When is the best time to run?

A new study from sportsshoes.com has revealed that 7pm on a Sunday – in April or October, to be specific – is the most popular time for smashing PBs. The research looked at the time that 35,000 social media users posted PB photos, using over 15 hashtags relating to personal bests, and cross-referenced the posts with the fitness activities they depicted, to reveal the most successful times.

What to look for in the best running shoe, according to the experts

We talked to athletes and coaches about what to consider when buying a pair of running shoes. HYROX master trainer and 247 Represent head coach and athlete Jake Dearden and New Balance athlete and online running coach Jonny Mellor give us their opinions:

How do I make sure I get the correct size?

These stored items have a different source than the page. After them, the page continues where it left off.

Lemma group_total_insert (m : Groups) r data ids v :
  (match m !! r with Some g => ids = g.2 | None => ids = [] end) →
  group_total (<[r := (data, ids ++ [v])]> m) = S (group_total m).
Proof.
  intros Hm. unfold group_total. destruct (m !! r) as [[d ids']|] eqn:Hr.
  - cbn in Hm. subst ids'. rewrite <- insert_delete_eq, map_to_list_insert by apply lookup_delete_eq.
    cbn. rewrite length_app. cbn [length].
    rewrite <- (map_to_list_delete m r (d, ids) Hr). cbn. lia.
  - subst ids. rewrite map_to_list_insert by done. done.
Qed.

Lemma groups_total atts : group_total (foldl group_attestation ∅ atts) = length atts.
Proof.
  induction atts as [|att atts IH] using rev_ind; [done|].
  rewrite foldl_app, length_app. cbn [foldl length]. rewrite group_attestation_eq. cbn zeta.
  set (m := foldl group_attestation ∅ atts) in *. rewrite group_total_insert; [lia|].
  by destruct (m !! tree_hash_root (att_data att)).
Qed.

(** An aggregated attestation of a list: data of the list with the bits of its attesters. *)
Record aggregate_ok atts (agg : AggregatedAttestation) : Prop := {
  ao_data : ∃ att, att ∈ atts ∧ att_data att = aa_data agg;
  ao_bits v : v ∈ validator_indices (aa_aggregation_bits agg) ↔ v ∈ attesters atts (tree_hash_root (aa_data agg));
}.

Definition indices_set (agg : AggregatedAttestation) : gset u64 := list_to_set (validator_indices (aa_aggregation_bits agg)).

Lemma list_to_set_size `{Countable K} (l : list K) : (size (list_to_set l : gset K) <= length l)%nat.
Proof.
  unfold size, set_size. cbn. apply submseteq_length, NoDup_submseteq; [apply NoDup_elements|].
  intros x. by rewrite elem_of_elements, elem_of_list_to_set.
Qed.

Definition small_ids atts : Prop := ∀ att, att ∈ atts → att_validator_id att < VALIDATOR_REGISTRY_LIMIT.

Lemma aggregate_by_data_spec atts :
  small_ids atts →
  ∃ aggs, aggregate_attestations_by_data atts = Return aggs ∧ Forall (aggregate_ok atts) aggs ∧
    (length aggs <= length atts)%nat ∧ (sum_list_with (size ∘ indices_set) aggs <= length atts)%nat ∧
    ∀ att, att ∈ atts → ∃ agg, agg ∈ aggs ∧ tree_hash_root (aa_data agg) = tree_hash_root (att_data att).
Proof.
  intros Hids. set (m := foldl group_attestation ∅ atts : Groups).
  destruct (map_partial_forall aggregate_attestation (λ g agg,
    aa_data agg = g.1 ∧ g.2 ≠ [] ∧ ∀ v, v ∈ validator_indices (aa_aggregation_bits agg) ↔ v ∈ g.2) (hash_iter m).*2)
    as (aggs & Hrun & Hall).
  { intros g ([r g'] & -> & Hin%elem_of_hash_iter)%list_elem_of_fmap. pose proof (groups_spec atts r) as Hg.
    fold m in Hg. rewrite Hin in Hg. destruct g' as [data ids], Hg as (-> & _ & Hne & _).
    destruct (capacity_bits_spec (attesters atts r) Hne) as (bits & Hb & Hlen & Hbits).
    { intros v (att & -> & [_ Hatt]%list_elem_of_filter)%list_elem_of_fmap. by apply Hids. }
    exists (mk_aggregated_attestation bits data). split; [|split_and!; [done..|]; intros v].
    { change ((r, (data, attesters atts r)).2) with (data, attesters atts r). unfold aggregate_attestation.
      destruct (expect_some _) as [bits0| |]; [|done..]. unfold mbind, partial_bind in Hb |- *. by rewrite Hb. }
    cbn [aa_aggregation_bits snd]. rewrite elem_of_validator_indices by (unfold VALIDATOR_REGISTRY_LIMIT in Hlen; lia). apply Hbits. }
  exists aggs. split; [exact Hrun|].
  assert (Htotal : sum_list_with (λ g : AttestationData * list u64, length g.2) (hash_iter m).*2 = length atts).
  { rewrite <- (groups_total atts). fold m. unfold group_total. rewrite sum_list_with_fmap.
    apply sum_list_with_perm, hash_iter_perm. }
  assert (Hlookup : ∀ g, g ∈ (hash_iter m).*2 → ∃ r, m !! r = Some g).
  { intros g ([r g'] & -> & Hin%elem_of_hash_iter)%list_elem_of_fmap. by exists r. }
  split_and!.
  - apply Forall_forall. intros agg [i Hi]%list_elem_of_lookup.
    destruct (Forall2_lookup_r _ _ _ _ _ Hall Hi) as (g & Hg & Hdata & _ & Hbits).
    destruct (Hlookup g) as [r Hr]; [by eapply list_elem_of_lookup_2|]. pose proof (groups_spec atts r) as Hs.
    fold m in Hs. rewrite Hr in Hs. destruct g as [data ids], Hs as (-> & Hroot & _ & att & Hin & Hd). cbn in *.
    split; [exists att; by rewrite Hdata|]. rewrite Hdata, Hroot. exact Hbits.
  - rewrite <- Htotal. rewrite <- (sum_list_with_const aggs).
    apply sum_list_with_Forall2. eapply Forall2_impl; [exact Hall|]. intros g agg (_ & Hne & _).
    destruct g.2; [done|cbn; lia].
  - rewrite <- Htotal. apply sum_list_with_Forall2. eapply Forall2_impl; [exact Hall|].
    intros g agg (_ & _ & Hbits). cbn. etrans; [|apply (list_to_set_size g.2)]. apply Nat.eq_le_incl. f_equal.
    apply set_eq. intros v. unfold indices_set. by rewrite !elem_of_list_to_set.
  - intros att Hatt. pose proof (groups_spec atts (tree_hash_root (att_data att))) as Hs. fold m in Hs.
    destruct (m !! tree_hash_root (att_data att)) as [[data ids]|] eqn:Hm.
    + destruct Hs as (_ & Hroot & _). assert (Hin : (data, ids) ∈ (hash_iter m).*2).
      { apply list_elem_of_fmap. exists (tree_hash_root (att_data att), (data, ids)). by rewrite elem_of_hash_iter. }
      apply list_elem_of_lookup in Hin as [i Hi]. destruct (Forall2_lookup_l _ _ _ _ _ Hall Hi) as (agg & Hagg & Hd & _).
      exists agg. split; [by eapply list_elem_of_lookup_2|]. by rewrite Hd.
    + exfalso. assert (Hin : att_validator_id att ∈ attesters atts (tree_hash_root (att_data att))).
      { apply list_elem_of_fmap. exists att. split; [done|]. by apply list_elem_of_filter. }
      rewrite Hs in Hin. by apply not_elem_of_nil in Hin.
Qed.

Jake Dearden: I’d recommend buying half a size up when it comes to running trainers. This is to avoid blisters, especially if your feet swell up on longer runs which is due to the increased blood flow.

Jonny Mellor: A properly fitted running shoe should feel snug in the heel and midfoot, with some room for toe movement. To check proper length when standing you should allow a full thumb width of space between the end of your toes and front of the shoe. This is why often runners are recommended to purchase half a size bigger than a normal every-day shoe. However it’s not always the case, depending on the brand, so it is a good idea to get your feet properly measured by a running specialist store.  

What are neutral or supportive shoes? Is more cushioning better? 

JD: Neutral shoes are designed for runners with average sized arches and provide a normal amount of support to your foot. Stability shoes are designed for runners with low arches that cause their feet to excessively roll inward with each stride (called “overpronation”). I’d suggest getting assessed by a qualified physio and ask them what type of shoe you need. Most of the time you’ll need a neutral shoe paired up with some lower body mobility and stability exercises to improve your running form. More cushion isn’t always better as for some people it can make your stride more inefficient. 

Getting your gait analysed is a good way to help you find the right type of shoe

JM: In terms of more cushioning, this will depend on the individual runner and what type of running you’re planning on doing. Some runners prefer a faster, more responsive feel underfoot over more cushioning. This is personally why I love the New Balance 1080v13 as it feels really soft and cushioned but still feels fast and responsive. If you’re doing lots of miles on the roads or pavement, then you may benefit from a more cushioned running trainer.  

Do I need to worry about a shoe’s stack height, drop and weight? 

JD: If you are starting out running I wouldn’t worry too much about those features, and try to focus on how your shoe is allowing you to run and if you’re comfortable when doing so. Finding the right pair of running shoes mainly comes down to what you feel most comfortable running in.

However, if you are struggling to find ones that work for you it can be worth looking into those features. Trainers with a bigger stack height are more cushioned, helping absorb the impact from running and therefore being easier on your joints. With a lower heel drop you are encouraging a more natural running pattern as it is closer to you being barefoot, the most natural gait form, which will promote midfoot landing as opposed to heel striking which is a more inefficient running technique. If you struggle with knee pain, lower heel drop shoes are often more comfortable and vice versa if you struggle with Achilles issues.

The weight of a shoe is important if you are focusing on speed work. I would always focus on technique and your running form and the other elements of a shoe that allow you to be as efficient as possible before looking into shoe weight.

JM: Again, this will come down to personal preference and what you’ve ran in previously and feel most comfortable running in. It will also depend on your running style, history of injuries and what surface you plan on running on. Runners traditionally go for a lighter shoe for race day or interval work to feel faster and more responsive.